The epidemic hits the economy. Survey: Citizens wait and see the property market trend.
To alleviate the economic impact of the COVID-19 epidemic, the Fed suddenly cuts interest rates by 0.5%, the first time since the financial tsunami in 2008. Hong Kong also faces the effects of the epidemic and violent demonstrations in the past half-year. And the economy is declining. However, Hong Kong banks did not follow the US to cut interest rates yesterday. A survey conducted by Hong Kong Property Services yesterday showed that nearly 60% of the respondents believe that the Hong Kong Banks will cut interest rates in the next 12 months. Although the low-interest-rate environment is expected to continue, the public still wait-and-see the property market outlook. The proportions of citizens' increase and decrease intentions to enter the market are similar after the US interest rates cut, with 36.5% of the respondents expressing increase, and 36.2% of the respondents expressing decrease.
Hong Kong Wen Wei Po Journalist (Choi King-Man)
To understand the citizens' latest interest in buying homes after the Fed interest rate cuts, Hong Kong Property surveyed "Housing Intentions after US Sudden Interest Rate Cut" in a questionnaire form yesterday. It successfully recovered a total of 337 valid questionnaires. The survey finds out that 56.7% of the respondents believe that local banks would cut interest rates in the next 12 months, and the respondents consider the interest rates unchanged or raise account for 21.7%, respectively, reflecting that citizens have high expectations of local interest rate cut.
The proportions of citizens' increase and decrease intentions to enter the market are similar.

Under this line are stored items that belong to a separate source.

(** [Metrics.RecordCall].  [time.Duration(m.TotalCalls)] converts the
    [uint64] counter to [int64]; the division truncates toward zero and
    panics on a zero divisor, which is [None] here. *)
Definition RecordCall (m : Metrics.t) (duration : Z) : option Metrics.t :=
  let calls := GoInt.wrap_uint64 (Metrics.TotalCalls m + 1) in
  let total := GoInt.wrap_int (Metrics.TotalExecutionTime m + duration) in
  let longest :=
    if Metrics.MaxExecutionTime m <? duration then duration
    else Metrics.MaxExecutionTime m in
  let divisor := GoInt.wrap_int calls in
  if divisor =? 0 then None
  else
    Some (Metrics.mk calls total (GoInt.wrap_int (Z.quot total divisor))
            longest duration
            (Metrics.MemoryUsageBytes m) (Metrics.PeakMemoryBytes m)
            (Metrics.EventsHandled m) (Metrics.EventsCancelled m)
            (Metrics.ErrorCount m) (Metrics.LastError m)
            (Metrics.LastErrorTime m)).

(** [Metrics.RecordEvent] *)
Definition RecordEvent (m : Metrics.t) (event : plugin.EventType)
    (cancelled : bool) : Metrics.t :=
  Metrics.mk (Metrics.TotalCalls m) (Metrics.TotalExecutionTime m)
    (Metrics.AverageExecutionTime m) (Metrics.MaxExecutionTime m)
    (Metrics.LastExecutionTime m)
    (Metrics.MemoryUsageBytes m) (Metrics.PeakMemoryBytes m)
    (events.bump_uint64 event (Metrics.EventsHandled m))
    (if cancelled then events.bump_uint64 event (Metrics.EventsCancelled m)
     else Metrics.EventsCancelled m)
    (Metrics.ErrorCount m) (Metrics.LastError m) (Metrics.LastErrorTime m).

(** [Metrics.RecordError]; [err] is [err.Error()] and [now] the clock. *)
Definition RecordError (m : Metrics.t) (err : string) (now : Z) : Metrics.t :=
  Metrics.mk (Metrics.TotalCalls m) (Metrics.TotalExecutionTime m)
    (Metrics.AverageExecutionTime m) (Metrics.MaxExecutionTime m)
    (Metrics.LastExecutionTime m)
    (Metrics.MemoryUsageBytes m) (Metrics.PeakMemoryBytes m)
    (Metrics.EventsHandled m) (Metrics.EventsCancelled m)
    (GoInt.wrap_uint64 (Metrics.ErrorCount m + 1)) err now.

(** [Metrics.RecordError] on a nil error: the counter is incremented,
    then [err.Error()] panics.  This is what the metrics hold when the
    panic is raised. *)
Definition RecordError_nil (m : Metrics.t) : Metrics.t :=
  Metrics.mk (Metrics.TotalCalls m) (Metrics.TotalExecutionTime m)
    (Metrics.AverageExecutionTime m) (Metrics.MaxExecutionTime m)
    (Metrics.LastExecutionTime m)
    (Metrics.MemoryUsageBytes m) (Metrics.PeakMemoryBytes m)
    (Metrics.EventsHandled m) (Metrics.EventsCancelled m)
    (GoInt.wrap_uint64 (Metrics.ErrorCount m + 1))
    (Metrics.LastError m) (Metrics.LastErrorTime m).

(** [Metrics.RecordMemory] *)
Definition RecordMemory (m : Metrics.t) (bytes : Z) : Metrics.t :=
  Metrics.mk (Metrics.TotalCalls m) (Metrics.TotalExecutionTime m)
    (Metrics.AverageExecutionTime m) (Metrics.MaxExecutionTime m)
    (Metrics.LastExecutionTime m)
    bytes
    (if Metrics.PeakMemoryBytes m <? bytes then bytes
     else Metrics.PeakMemoryBytes m)
    (Metrics.EventsHandled m) (Metrics.EventsCancelled m)
    (Metrics.ErrorCount m) (Metrics.LastError m) (Metrics.LastErrorTime m).

(** A sequence of recordings on one [Metrics] value. *)
Inductive Op :=
  | OpRecordCall (duration : Z)
  | OpRecordEvent (event : plugin.EventType) (cancelled : bool)
  | OpRecordError (err : string) (now : Z)
  | OpRecordMemory (bytes : Z).

Definition step (m : Metrics.t) (op : Op) : option Metrics.t :=
  match op with
  | OpRecordCall d => RecordCall m d
  | OpRecordEvent e c => Some (RecordEvent m e c)
  | OpRecordError e now => Some (RecordError m e now)
  | OpRecordMemory b => Some (RecordMemory m b)
  end.

Fixpoint run (ops : list Op) (m : Metrics.t) : option Metrics.t :=
  match ops with
  | [] => Some m
  | op :: rest =>
      match step m op with
      | Some m => run rest m
      | None => None
      end
  end.

(** What a sequence of recordings holds: the durations of the calls, the
    sizes given to [RecordMemory], and how often an event was recorded,
    cancelled or not. *)
Definition durations (ops : list Op) : list Z :=
  flat_map (fun op => match op with OpRecordCall d => [d] | _ => [] end) ops.
Definition sizes (ops : list Op) : list Z :=
  flat_map (fun op => match op with OpRecordMemory b => [b] | _ => [] end) ops.
Definition recorded (event : plugin.EventType) (only_cancelled : bool)
    (ops : list Op) : Z :=
  Z.of_nat (length (List.filter
    (fun op => match op with
               | OpRecordEvent e c =>
                   String.eqb e event && (negb only_cancelled || c)
               | _ => false
               end) ops)).
Definition sum (l : list Z) : Z := fold_right Z.add 0 l.
Definition maximum (l : list Z) : Z := fold_right Z.max 0 l.

(** What the handler closure of [Manager.createEventHandler] records on
    the metrics of its plugin on one call; [ctx_err] is [ctx.Err()] of
    the context with the deadline, [elapsed] is [time.Since(start)] and
    [now] the clock.  The returned value of the closure is
    [manager.createEventHandler]. *)
Definition createEventHandler_metrics (loaded : manager.LoadedPlugin.t)
    (eventType : plugin.EventType) (timed_out : bool) (ctx_err : string)
    (data : list byte) (elapsed now : Z) (m : Metrics.t) : option Metrics.t :=
  match manager.LoadedPlugin.State loaded with
  | plugin.StateEnabled | plugin.StateLoaded =>
      if timed_out then Some (RecordError m ctx_err now)
      else
        let '(output, err) :=
          manager.LoadedPlugin.Call loaded "handle_event"%string
            (manager.envelope eventType data) in
        match RecordCall m elapsed with
        | None => None
        | Some m =>
            match err with
            | Some e => Some (RecordError m e now)
            | None =>
                Some (RecordEvent m eventType
                        (events.EventResult.Cancelled
                           (manager.parseEventResult output)))
            end
        end
  | _ => Some m
  end.

(** One call of a handler closure of the plugin. *)
Module Invocation.
Record t := mk {
  loaded : manager.LoadedPlugin.t;
  eventType : plugin.EventType;
  timed_out : bool;
  ctx_err : string;
  data : list byte;
  elapsed : Z;
  now : Z
}.
End Invocation.

Definition returned (inv : Invocation.t)
  : option events.EventResult.t * option string :=
  manager.createEventHandler (Invocation.loaded inv) (Invocation.eventType inv)
    (Invocation.timed_out inv) (Invocation.data inv).

Fixpoint invoke (invs : list Invocation.t) (m : Metrics.t)
  : option Metrics.t :=
  match invs with
  | [] => Some m
  | inv :: rest =>
      match createEventHandler_metrics (Invocation.loaded inv)
              (Invocation.eventType inv) (Invocation.timed_out inv)
              (Invocation.ctx_err inv)
              (Invocation.data inv) (Invocation.elapsed inv)
              (Invocation.now inv) m with
      | Some m => invoke rest m
      | None => None
      end
  end.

As for the publics' intention to enter the market after the US interest rate cut, 36.5% of the respondents expressed an increase, and 36.2% expressed a decrease, while 27.3% believed no change. These reflect that the citizens' intention to enter the market after the US interest rate cut slightly increased, but quite a few citizens still wait-and-see, waiting for further adjustments in property prices before house purchasing.
Lee Chi-Shing, the Chief Executive Officer of Hong Kong Property, yesterday expressed that the speed and rate of US interest rate cut exceeded expectations. At the same time, there is limited space for local banks to follow the interest rate cut, and some large banks do not follow the pace of interest rate cut. The Prime Rate (P) continues to hover at low levels, and the Hibor is adjusted downwards. It is believed that the overall low-interest-rate environment would continue, which will support the property market. He pointed out that although the interest rate is not the only factor stimulating property prices to rise, the situation of "installment lower than rent" due to the low-interest-rate environment continues. It is still attractive to buyers and believed that funds would continue to flow to the property market.

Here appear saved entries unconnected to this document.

(** * A shallow embedding of the assistant front end

    The main script of the chat page (the response arbitrator, the audio
    assembler, the playback queue, the speech fallback, the capture
    encoder and the HTTP helpers) and the capture and playback functions of
    [frontend/live-chat.js], modelled as pure functions over an explicit
    state.  Browser objects (the socket, timers, audio elements, the speech
    synthesiser, the DOM) are part of that state or appear as entries of an
    effect log.

    Conventions.
    - A JS number that the code only uses as an integer is a [Z]; what a
      [DataView] stores is reduced modulo the width of the field.
    - A [Uint8Array] is a [list Z]; the values the code stores in one are
      reduced modulo 256.
    - A text is a [string] holding its UTF-8 bytes; [None] stands for
      [null] / [undefined].  A value is "truthy" when it is [Some s] with
      [s] not empty. *)

From Stdlib Require Import ZArith List String Ascii Bool Lia QArith Qround Sorted.
Import ListNotations.
Open Scope string_scope.
Open Scope list_scope.
Open Scope Z_scope.

Set Implicit Arguments.

(** ** JS values *)

Definition truthy (v : option string) : bool :=
  match v with
  | Some (String _ _) => true
  | _ => false
  end.
(** X26.  With an identifier that is an entry name and paths made of
    entry names, a request changes its own project only: whatever
    [create_project] (below an existing root), [create_file],
    [update_file], [delete_file] and [create_folder] answer, every
    other project is afterwards as it was, for [get_project] and for
    [get_file]. *)
Theorem writes_stay_in_project pid other w :
  is_name pid = true → is_name other = true → other ≠ pid →
  (∀ now data w' r,
      pid = Str.of_Z (millis now) → path_isdir w PROJECTS_DIR = true →
      create_project now data w = (w', r) → same_project other w w')
  ∧ (∀ data w' r,
      (∀ fp, get data "path" JNull = Some (JStr fp) →
             Forall (λ n, is_name n = true) (Str.split Str.slash fp)) →
      create_file pid data w = (w', r) → same_project other w w')
  ∧ (∀ fp data w' r,
      Forall (λ n, is_name n = true) (Str.split Str.slash fp) →
      update_file pid fp data w = (w', r) → same_project other w w')
  ∧ (∀ fp w' r,
      Forall (λ n, is_name n = true) (Str.split Str.slash fp) →
      delete_file pid fp w = (w', r) → same_project other w w')
  ∧ (∀ data w' r,
      (∀ name, get data "name" JNull = Some (JStr name) →
               Forall (λ n, is_name n = true) (Str.split Str.slash name)) →
      create_folder pid data w = (w', r) → same_project other w w').
Proof.
  intros Hn Ho Hne. split; [|split; [|split; [|split]]].
  - intros now data w' r -> Hroot Hc.
    apply (within_same_project (Str.of_Z (millis now))); [done..|].
    by eapply create_project_within.
  - intros data w' r Hnames Hc.
    apply (within_same_project pid); [done..|]. by eapply create_file_within.
  - intros fp data w' r Hnames Hc.
    apply (within_same_project pid); [done..|]. by eapply update_file_within.
  - intros fp w' r Hnames Hc.
    apply (within_same_project pid); [done..|]. by eapply delete_file_within.
  - intros data w' r Hnames Hc.
    apply (within_same_project pid); [done..|]. by eapply create_folder_within.
Qed.

End Handlers.

(* ================================================================== *)
(** ** The reference runtime is lawful; the scenario *)
(* ================================================================== *)

Import Reference.

(** Induction on JSON values, with the hypothesis for every item of a
    list and every value of a dict. *)
Lemma json_nested_ind (P : json → Prop) :
  P JNull → (∀ b, P (JBool b)) → (∀ n, P (JInt n)) → (∀ s, P (JStr s)) →
  (∀ l, Forall P l → P (JList l)) →
  (∀ fs, Forall (λ kv, P kv.2) fs → P (JDict fs)) →
  ∀ v, P v.
Proof.
  intros Hnull Hbool Hint Hstr Hlist Hdict. fix IH 1.
  intros [|b|n|s|l|fs]; [exact Hnull|apply Hbool|apply Hint|apply Hstr| |].
  - apply Hlist. induction l as [|x l IHl]; constructor; [apply IH|exact IHl].
  - apply Hdict. induction fs as [|[k x] fs IHfs]; constructor; [apply IH|exact IHfs].
Qed.

Lemma of_bits_of p : of_bits (bits_of p) = Some p.
Proof. induction p as [p IH|p IH|]; simpl; by rewrite ?IH. Qed.

Lemma of_to_tree v : of_tree (to_tree v) = Some v.
Proof.
  induction v as [|b|n|s|l IH|fs IH] using json_nested_ind; try done.
  - cbn [to_tree of_tree]. induction IH as [|x l Hx _ IHl]; [done|].
    rewrite fmap_cons, Hx. simpl in *.
    destruct (_ (to_tree <$> l)) as [l'|]; simplify_eq/=; done.
  - cbn [to_tree of_tree]. induction IH as [|[k x] fs Hx _ IHfs]; [done|].
    rewrite fmap_cons. simpl in *. rewrite Hx. simpl.
    destruct (_ (_ <$> fs)) as [l'|]; simplify_eq/=; done.
Qed.

Lemma loads_dumps v : loads (dumps v) = Some v.
Proof.
  unfold loads, dumps. rewrite of_bits_of. simpl. rewrite decode_encode. simpl.
  apply of_to_tree.
Qed.

Lemma reference_lawful : @runtime_lawful Reference.runtime.
Proof. exact loads_dumps. Qed.

Lemma create_then_get_witness :
  assoc "name" demo_fields = Some (JStr "Demo")
  ∧ truthy (JStr "Demo") = true
  ∧ fresh empty_world (Str.of_Z (millis now))
  ∧ create_project now (JDict demo_fields) empty_world
    = (demo_world, success "project" demo 201)
  ∧ ∃ project_id,
      getitem demo "id" = Some (JStr project_id)
      ∧ get_project project_id demo_world = (demo_world, success "project" demo 200).
Proof.
  assert (create_project now (JDict demo_fields) empty_world
          = (demo_world, success "project" demo 201)) as Hc
    by (vm_compute; reflexivity).
  split; [reflexivity|]. split; [reflexivity|]. split.
  { vm_compute. split; [reflexivity|]. split; [intros s; discriminate|reflexivity]. }
  split; [exact Hc|].
  apply (proj2 (create_then_get now demo_fields (JStr "Demo") empty_world
                  reference_lawful eq_refl eq_refl) demo_world demo Hc).
Defined.

(** C10 fails on the descriptor's own path: [update_file] on
    ['project.json'], with the dump of another descriptor as content,
    answers 200 and leaves a descriptor with another ['id'], ['name'],
    ['template'] and ['createdAt']. *)
Lemma descriptor_overwritten :
  descriptor demo_world demo_id = Loaded demo
  ∧ update_file demo_id "project.json" overwrite demo_world
    = ((update_file demo_id "project.json" overwrite demo_world).1, updated)
  ∧ descriptor (update_file demo_id "project.json" overwrite demo_world).1 demo_id
    = Loaded other
  ∧ getitem other "name" ≠ getitem demo "name".
Proof. vm_compute. repeat split; done. Qed.

(** C3 fails on a corrupted descriptor: with one valid project and one
    directory whose [project.json] is not JSON, the listing is not
    a list with the valid project but the answer 500. *)
Lemma corrupt_listing_fails :
  listdir corrupt_world PROJECTS_DIR = Some [demo_id; "broken"]
  ∧ descriptor corrupt_world demo_id = Loaded demo
  ∧ file_text corrupt_world (metadata_path "broken") = Some "{broken"
  ∧ json_loads "{broken" = None
  ∧ get_projects corrupt_world = (corrupt_world, InternalError).
Proof. vm_compute. repeat split; done. Qed.

Lemma basic_template_witness :
  assoc "name" demo_fields = Some (JStr "Demo")
  ∧ truthy (JStr "Demo") = true
  ∧ assoc "template" demo_fields = Some (JStr "basic")
  ∧ create_project now (JDict demo_fields) empty_world
    = (demo_world, success "project" demo 201)
  ∧ (∃ entry,
        getitem demo "files" = Some (JList [entry])
        ∧ getitem entry "path" = Some (JStr "src/Main.java")
        ∧ getitem entry "content" = Some (JStr ""))
  ∧ ∃ folders,
      getitem demo "folders" = Some (JList folders) ∧ JStr "src" ∈ folders.
Proof.
  assert (create_project now (JDict demo_fields) empty_world
          = (demo_world, success "project" demo 201)) as Hc
    by (vm_compute; reflexivity).
  split; [reflexivity|]. split; [reflexivity|]. split; [reflexivity|].
  split; [exact Hc|].
  apply (proj2 (basic_template now demo_fields (JStr "Demo") empty_world
                  eq_refl eq_refl eq_refl) demo_world demo Hc).
Defined.

Lemma create_file_requires_name_and_path_witness :
  (from_option truthy false (assoc "name" nameless) = false
   ∨ from_option truthy false (assoc "path" nameless) = false)
  ∧ create_file demo_id (JDict nameless) demo_world
    = (demo_world, failure "File name and path are required" 400).
Proof.
  split; [left; reflexivity|].
  apply create_file_requires_name_and_path. left; reflexivity.
Defined.

Lemma file_type_from_name_witness :
  create_file demo_id app_request demo_world
  = ((create_file demo_id app_request demo_world).1, Reply app_reply 201)
  ∧ ∃ name path content type,
      get app_request "name" JNull = Some name
      ∧ app_reply
        = JDict [("success", JBool true);
                 ("file", JDict [("name", name); ("path", path);
                                 ("content", content); ("type", JStr type)])]
      ∧ extension_of name type.
Proof.
  split; [vm_compute; reflexivity|].
  apply (file_type_from_name demo_id app_request demo_world
           (create_file demo_id app_request demo_world).1).
  vm_compute; reflexivity.
Defined.

Lemma run_project_needs_descriptor_witness :
  descriptor empty_world "ghost" = Absent
  ∧ run_project "ghost" empty_world
    = (empty_world, failure "Project not found" 404)
  ∧ run_project demo_id demo_world
    = (demo_world, Reply (JDict [("success", JBool true);
                                 ("output", canned_output (JStr "Demo"))]) 200)
  ∧ ∃ m name,
      descriptor demo_world demo_id = Loaded m ∧ truthy m = true
      ∧ getitem m "name" = Some name.
Proof.
  split; [reflexivity|]. split.
  - apply (proj1 (run_project_needs_descriptor "ghost" empty_world)). reflexivity.
  - assert (run_project demo_id demo_world
            = (demo_world, Reply (JDict [("success", JBool true);
                                         ("output", canned_output (JStr "Demo"))]) 200))
      as Hrun by (vm_compute; reflexivity).
    split; [exact Hrun|].
    destruct (proj2 (run_project_needs_descriptor demo_id demo_world) _ _ Hrun)
      as (m & name & Hd & Ht & Hn & _).
    exists m, name. auto.
Defined.

Lemma update_file_first_match_witness :
  get (JDict main_update) "content" (JStr "") = Some (JStr "class Main {}")
  ∧ file_text demo_world (path_join (get_project_path demo_id) "src/Main.java")
    = Some ""
  ∧ update_file demo_id "src/Main.java" (JDict main_update) demo_world
    = ((update_file demo_id "src/Main.java" (JDict main_update) demo_world).1,
       updated)
  ∧ descriptor
      (update_file demo_id "src/Main.java" (JDict main_update) demo_world).1
      demo_id
    = Loaded (setitem demo "files"
                (JList [setitem main_java "content" (JStr "class Main {}")]))
  ∧ (¬ targets_descriptor demo_world demo_id "src/Main.java" →
     file_text
       (update_file demo_id "src/Main.java" (JDict main_update) demo_world).1
       (path_join (get_project_path demo_id) "src/Main.java")
     = Some "class Main {}").
Proof.
  assert (file_text demo_world (path_join (get_project_path demo_id) "src/Main.java")
          = Some "") as Hr by (vm_compute; reflexivity).
  destruct (update_file_first_match demo_id "src/Main.java" main_update
              "class Main {}" "" demo_world reference_lawful eq_refl Hr)
    as (_ & _ & _ & _ & Hmatch).
  split; [reflexivity|]. split; [exact Hr|].
  apply (Hmatch demo [] main_java [] (JStr "src/Main.java")).
  - vm_compute; reflexivity.
  - reflexivity.
  - intros e He. inversion He.
  - reflexivity.
  - reflexivity.
Defined.

Lemma delete_file_then_gone_witness :
  let w' := (delete_file demo_id "src/Main.java" demo_world).1 in
  delete_file demo_id "src/Main.java" demo_world
  = (w', success "message" (JStr "File deleted successfully") 200)
  ∧ get_file demo_id "src/Main.java" w' = (w', failure "File not found" 404)
  ∧ ∀ project, get_project demo_id w' = (w', success "project" project 200) →
      ∃ kept, getitem project "files" = Some (JList kept)
        ∧ ∀ entry, entry ∈ kept →
            ∃ p, getitem entry "path" = Some p ∧ eq_str p "src/Main.java" = false.
Proof.
  intros w'. split; [vm_compute; reflexivity|].
  apply (delete_file_then_gone demo_id "src/Main.java" demo_world w'
           (JDict [("success", JBool true);
                   ("message", JStr "File deleted successfully")])
           reference_lawful).
  vm_compute; reflexivity.
Defined.

Lemma missing_project_not_found_witness :
  path_exists demo_world (get_project_path "ghost") = false
  ∧ create_file "ghost" app_request demo_world
    = (demo_world, failure "Project not found" 404)
  ∧ get_file "ghost" "src/App.java" demo_world
    = (demo_world, failure "File not found" 404)
  ∧ update_file "ghost" "src/App.java" (JDict main_update) demo_world
    = (demo_world, failure "File not found" 404)
  ∧ delete_file "ghost" "src/App.java" demo_world
    = (demo_world, failure "File not found" 404)
  ∧ create_folder "ghost" (body [("name", "lib")]) demo_world
    = (demo_world, failure "Project not found" 404).
Proof.
  assert (path_exists demo_world (get_project_path "ghost") = false) as Hp
    by (vm_compute; reflexivity).
  destruct (missing_project_not_found "ghost" demo_world Hp)
    as (Hcf & Hgf & Huf & Hdf & Hfo).
  split; [exact Hp|]. split.
  { apply (Hcf _ (JStr "App.java") (JStr "src/App.java")); reflexivity. }
  split; [by apply Hgf|]. split; [by apply Huf|]. split; [by apply Hdf|].
  apply (Hfo _ (JStr "lib")); reflexivity.
Defined.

mReferral: Buyers still wait and see.
Cho Tak-Ming, the Chief Vice President of mReferral Mortgage Brokerage Services, believes that in recent months, Hong Kong has introduced several measures to alleviate the freeze in the property market and assist homebuyers in their relief efforts. They include the introduction of "repayment of interest do not cover the principal" plan, fixed-rate mortgage loans, and other programs. It is believed the measures would help relieve the slack market. However, it is expected that prospective home buyers will remain wait-and-see attitudes under the current epidemic situation. And it is believed that their house purchasing intentions would rise after the epidemic is improved when the trading will rebound.
Knight Frank expects luxury property prices to fall by 10%.
Lam Ho-Man, The Executive Director and Director of the Valuation and Consulting Department of the Knight Frank, points out that Hong Kong's economy is facing a big test due to the impact of the "social movement" and the outbreak of COVID-19 epidemic. He says it will affect wealth accumulation and purchasing power. This company expects both residential transaction volume and property prices to fall in the coming months. It also estimates that the luxury house prices will fall by about 10% all year round. In contrast, the situation for the super-luxury houses will be relatively stable, with a small decrease. Fortunately, the current owners are still powerful, and interest rates are still low, so it is expected that residential property prices will not sharply fall like that during the financial turmoil in 1997 or the SARS outbreak in 2003.